Wilder was the daughter of diplomat Amos Parker Wilder and Isabella Thornton Niven. She was the third child and eldest sister of Thornton Wilder, Isabel Wilder, Janet Wilder Dakin, and Amos Wilder.

Wilder grew up in Berkeley, California, and graduated from Berkeley High School. In 1919, she received her Bachelor of Arts in English literature, magna cum laude, Phi Beta Kappa from Mount Holyoke College in 1919. In 1925, Wilder received an M.A. from Radcliffe College.

After graduation from college, Wilder taught at Wheaton College. In 1928, she became an assistant professor of English at Smith College, where she taught until 1931. In 1934, Wilder became a full-time poet.

Wilder also worked for the Atlantic Monthly as a proof reader and for The Youth's Companion.

According to an article in the January 15, 1983, issue of The Nation, ("New Deal New York" by Frederika Randall), Wilder worked on the Federal Writers' Project during the 1930s.

Wilder experienced a mental health crisis in 1941, the repercussions of which lasted until her death.
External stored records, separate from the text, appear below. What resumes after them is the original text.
(** When the jump is filled in *)
Lemma shortcut_done w4 w' code2 : w_code w4 = w_code w1 ++ j :: code2 → impl locals (t + 1) w4 code2 (eval_to e2 t) →
  w_code w' = w_code w1 ++ set_jump (Z.of_nat (length code2)) j :: code2 → w_opt w' = false → w_strs w' = w_strs w4 → w_lits w' = w_lits w4 →
  w_ts w' = rest → w_targets w' = w_targets w ++ [t] → w_temps w' = S k → grown 0 w w' → (rest ≠ [] → w_prev w' = prev_of ts2) →
  w_strs w1 ⊆ w_strs w4 → w_lits w1 `prefix_of` w_lits w4 →
  done_with (shortcut_exp b e1 e2) false (ts1 ++ (u, ws) :: ts2) rest w w'.
Proof using Hd G1 G2 Hts Hrd.
  intros E4 Hi2 Ec Eo Es El Ets Et Em Hg Hp Hs Hl. destruct shortcut_limits as (Hw & _ & _ & B1). pose proof (base_pos locals).
  assert (is_var (shortcut_exp b e1 e2) = false) as Hv by (by destruct b). destruct (place_temp locals k _ Hv) as [Ep Etm].
  split; fold k; rewrite ?Ep, ?Etm; try done; [by rewrite Hv|congruence|by rewrite prev_of_app, prev_of_cons|].
  intros pre X HX. rewrite Em. destruct (dw_code _ _ _ _ _ _ _ Hd pre X HX) as (code1 & E1 & Hi1 & _). fold k in Hi1.
  exists (code1 ++ set_jump (Z.of_nat (length code2)) j :: code2). split; [by rewrite Ec, E1, <- app_assoc|]. split; [|by rewrite Eo].
  replace (base + Z.of_nat (S k)) with (t + 1) by lia. eapply impl_conv; [|reflexivity|by apply shortcut_meaning]. rewrite (dw_temps _ _ _ _ _ _ _ Hd) in Hi1. fold k in Hi1.
  assert (∀ n code Y, impl locals n w4 code Y → impl (H := H) locals n w' code Y) as Hgrow.
  { intros n code Y Hi str lits Hf. apply Hi. apply (fits_grow str lits w4 w' Hf); [by rewrite Es|by rewrite El]. }
  apply Hgrow. unfold set_jump, j. cbn [iop arg0 arg2 arg3]. apply (impl_shortcut locals b (base + Z.of_nat (temps_after k e1))); try done; [|apply eval_to_respects; try done|lia|].
  - intros str lits Hf. apply Hi1. by apply (fits_grow str lits w1 w4).
  - lia.
  - unfold temps_after, below. destruct (is_var e1); lia.
  - unfold temps_after, below. destruct (is_var e1); lia.
Qed.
She died on May 26, 1980, in a nursing home in Brattleboro.

==Select poetry==
The following works appeared in The Nation:
- Loew's Sheridan, Volume 146, Issue 0025, June 18, 1938
- Isolation, Volume 138, Issue 3594, May 23, 1934
- Sculptured, Volume 138, Issue 3577, January 24, 1934

The following works appeared in Poetry Magazine:
- The Last Hour, Volume 24, July 1924, Page 200
- Of Persons Not Alive, Volume 39, March 1932, Page 303
- City Streets, Volume 47, January 1936, Page 198
- To Beauty, Volume 47, January 1936, Page 198
- Sanctuary, Volume 52, July 1938, Page 202
- Mortal Sequence, Volume 55, January 1940, Page 217 (see Daly, James)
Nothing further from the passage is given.